Эта музыка весьма раздражала городового. Вот ведь – люди пьют, закусывают, ведут разные беседы друг с другом, вокруг много нарядных дам, а ему, только заступившему в наряд, всю ночь мыкаться возле этого здания. Нет, положительно, собачья жизнь служить в полиции в нижних чинах. Всякий тобой командует, кому не лень. Даже этот сопля Милашевский, без году неделя в полиции, и тот ему начальник, потому как коллежский регистратор. Какой-никакой, а чин. Когда же ему обломится повышение или хотя бы какая медная медалька за выслугу или беспорочную службу?

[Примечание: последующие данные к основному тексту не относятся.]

(** The workers of a run. *)
Lemma run_workers oc a w ws w' (Hrun : app_run oc a w = Ret (ws, w')) :
  ((fun k => (wk_lcore k, wk_queue k)) <$> ws) ≡ₚ enumerate 0 enabled_lcores /\
  (wk_queue <$> ws) ≡ₚ seqZ 0 (zlen enabled_lcores) /\
  Forall (worker_ok (port_id a) (if 1 <? zlen enabled_lcores then Some Device.arp_handle else None)) ws.
Proof.
  unfold run in Hrun. destruct (ip_addr a) as [ip|]; [|done]. destruct (gateway a); [|done]. cbn [mbind exec_bind expect unwrap_result] in Hrun.
  rewrite collect_all in Hrun. cbn [mbind exec_bind expect unwrap_result] in Hrun. destruct (zlen enabled_lcores =? 0); [done|].
  destruct (Eth.info _ _ _ _) as [[info|] eth]; [|done]. cbn [mbind exec_bind expect unwrap_result] in Hrun.
  destruct (mul_u32 _ _ _); try done. cbn [mbind exec_bind expect unwrap_result] in Hrun.
  destruct (Pktmbuf.create _ _ _) as [[pool|] r]; [|done]. cbn [mbind exec_bind expect unwrap_result] in Hrun.
  destruct (Eth.build _ _ _ _ _) as [[[dev|]| |] eth1]; try done. cbn [mbind exec_bind expect unwrap_result] in Hrun.
  destruct (Eth.mac_addr _ _ _ _) as [[mac|] eth2]; [|done]. cbn [mbind exec_bind expect unwrap_result] in Hrun.
  destruct (launch_all 0 enabled_lcores 0 (w_lc w)) as [[[m started] s]| |] eqn:El; try done. cbn [mbind exec_bind expect unwrap_result] in Hrun.
  destruct (launch_workers_run _ _ _ _ _ _ _ (Z.le_refl 0) enabled_len enabled_nodup El) as (Hin & _ & _).
  specialize (Hin main_in).
  destruct (start_workers_run (port_id a) pool (mac_of_bytes mac) ip
    (if 1 <? zlen enabled_lcores then Some Device.arp_handle else None) (started ++ [(main main_lcore, m)])) as (ks & Ek & Hk & Hf).
  rewrite Ek in Hrun. cbn [mbind exec_bind expect unwrap_result] in Hrun. destruct (Eth.stop _ _ _ _) as [? eth3], (Eth.close _ _ _ _) as [? eth4]. simplify_eq.
  assert (Hp : ((fun k => (wk_lcore k, wk_queue k)) <$> ws) ≡ₚ enumerate 0 enabled_lcores).
  { rewrite Hk, <- Hin. by rewrite Permutation_app_comm. }
  split_and!; [done | | done].
  replace (wk_queue <$> ws) with (snd <$> ((fun k => (wk_lcore k, wk_queue k)) <$> ws)) by by rewrite <- list_fmap_compose.
  rewrite Hp. unfold enumerate. rewrite snd_zip; [done|]. rewrite length_seqZ. unfold zlen. lia.
Qed.

(** C10: one lcore per queue: when [run] gets as far as running the workers, the
    workers are exactly the enabled lcores, numbered in increasing order: every
    lcore, the main one included, runs one worker, every queue from 0 to the
    number of lcores is polled by exactly one of them through its own device,
    and the ARP cache is shared exactly in the multi-queue case, with the
    device of queue 0 as its only producer. *)
Theorem app_serves_each_queue_once oc a w ws w' (Hrun : app_run oc a w = Ret (ws, w')) :
  ((fun k => (wk_lcore k, wk_queue k)) <$> ws) ≡ₚ enumerate 0 enabled_lcores /\
  (wk_queue <$> ws) ≡ₚ seqZ 0 (zlen enabled_lcores) /\
  Forall (worker_ok (port_id a) (if 1 <? zlen enabled_lcores then Some Device.arp_handle else None)) ws.
Proof. exact (run_workers oc a w ws w' Hrun). Qed.

(** ** The run completes *)

(** No driver call fails. *)
Hypothesis drv_ok : forall c d, 0 <= (drv_run c d).1.1.
Hypothesis reta_size_u16 : forall c d r n d', drv_run c d = (r, Eth.OInfo n, d') -> 0 <= n <= u16_max.

Abbreviation port := (drv * list (@Eth.eth_call pool_ptr rxconf txconf))%type.
Definition succeeds {A} (m : Eth.M (pool := pool_ptr) (rxconf := rxconf) (txconf := txconf) (drv := drv) (Result A Errno)) : Prop :=
  forall s : port, exists a s', m s = (Ok a, s').

Lemma simple_succeeds c : succeeds (Eth.simple drv_run drv_errno c).
Proof.
  intros [d log]. unfold Eth.simple, Eth.bind, Eth.ffi, Eth.check. pose proof (drv_ok c d) as Hc.
  destruct (drv_run c d) as [[r o] d']. simpl in *. unfold check_rte_success.
  destruct (Z.ltb_spec r 0); [lia|]. eauto.
Qed.

Lemma try_succeeds {A} (m : Eth.M (Result unit Errno)) (k : Eth.M (Result A Errno)) : succeeds m -> succeeds k -> succeeds (Eth.try m k).
Proof. intros Hm Hk s. unfold Eth.try, Eth.bind. destruct (Hm s) as (a & s1 & ->). apply Hk. Qed.

Lemma for_succeeds op k q : (forall q, succeeds (op q)) -> succeeds (Eth.for_queues op k q).
Proof.
  intros Ho. revert q. induction k as [|k IH]; intros q; cbn [Eth.for_queues]; [intros s; by eexists _, _|].
  by apply try_succeeds.
Qed.

Lemma bind_succeeds {A B} (m : Eth.M A) (k : A -> Eth.M (Result B Errno)) : (forall a, succeeds (k a)) -> succeeds (Eth.bind m k).
Proof. intros Hk s. unfold Eth.bind. destruct (m s) as [a s1]. apply Hk. Qed.

Lemma get_succeeds {A} c (f : Z * Eth.eth_out -> A) :
  succeeds (Eth.bind (Eth.ffi drv_run c) (fun x => Eth.try (Eth.check drv_errno x.1) (Eth.ret (Ok (f x))))).
Proof.
  intros [d log]. unfold Eth.bind, Eth.try, Eth.ffi, Eth.check, Eth.bind, Eth.ret. pose proof (drv_ok c d) as Hc.
  destruct (drv_run c d) as [[r o] d']. simpl in *. unfold check_rte_success.
  destruct (Z.ltb_spec r 0); [lia|]. eauto.
Qed.

Lemma build_succeeds b p s : Eth.b_nb_rx_queues b <= 65535 ->
  exists d s', Eth.build drv_run drv_errno b p s = (Ret (Ok d), s').
Proof.
  intros Hn. unfold Eth.build, Eth.bind at 1.
  match goal with |- context [Eth.try ?m ?k s] => assert (Hq : succeeds (Eth.try m k)) end.
  { apply try_succeeds; [apply simple_succeeds|].
    apply try_succeeds; apply for_succeeds; intros q; apply bind_succeeds; intros; apply simple_succeeds. }
  destruct (Hq s) as (u & s1 & ->). clear Hq.
  destruct s1 as [d1 log1].
  destruct (Eth.setup_rss_adds drv_run drv_errno reta_size_u16 b (Eth.mk_ethdev (Eth.b_port_id b)) d1 log1 Hn)
    as (d2 & log2 & l & [E _] & _). unfold Eth.bind. rewrite E.
  assert (Hp : succeeds (if Eth.b_promiscuous b then Eth.promiscuous_enable drv_run drv_errno (Eth.mk_ethdev (Eth.b_port_id b))
    else Eth.ret (Ok tt))) by (destruct (Eth.b_promiscuous b); [apply simple_succeeds | intros ?; by eexists _, _]).
  destruct (Hp (d2, log2)) as (u2 & s2 & ->).
  destruct (simple_succeeds (Eth.Start (Eth.port_id (Eth.mk_ethdev (Eth.b_port_id b)))) s2) as (u3 & s3 & E3).
  unfold Eth.start. rewrite E3. by eexists _, _.
Qed.

Lemma launch_workers_succeeds i ls mq s : (forall f j e, (rte_eal_remote_launch f j e).1 = 0) ->
  is_ret (launch_all i ls mq s).
Proof.
  intros Hl. revert i mq s. induction ls as [|l ls IH]; intros i mq s; cbn [launch_workers]; [by eexists|].
  destruct (is_main main_lcore l); [apply IH|]. unfold launch. pose proof (Hl (fun _ => 0) (id l) (eal s)) as Hr.
  destruct (rte_eal_remote_launch _ _ _) as [r e]. simpl in Hr. subst r. cbn.
  destruct (IH (i + 1) mq (mk_lc (boxes s + 1) e)) as [[[m started] s1] ->]. by eexists.
Qed.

Городовой в сердцах сплюнул и оперся спиной о холодный фонарный столб. Ну и чего тут выстаивать всю ночь, скажите на милость? Тем более что внутри банка – сигнализация, телефон и двое здоровенных охранников. Кому при таком раскладе взбредет в голову забраться в этот чертов банк?

В ресторации заиграл раздухаристый канкан. Послышались повизгивания танцовщиц, задирающих перед публикой ножки в ажурных чулках и обнажающих кружавчики и рюши шелковых панталон. Городовой никогда не видел, как пляшут канкан, но знал, что сей танец – ого-го! – весьма и весьма смелый. Воображение, которое, скорее на беду, чем на пользу, имелось у нижнего чина, стало услужливо вызывать в его мозгу картинки с танцующими девицами. Смех, музыка, приватные кабинеты, куда можно при желании пригласить понравившуюся плясунью и провести с ней незабываемый вечер. Вот жизнь! Городовой вздохнул и сглотнул слюну.

А в это время тенью скользнувший к запасному выходу в торце здания Савелий уже доставал из саквояжа свои крючочки.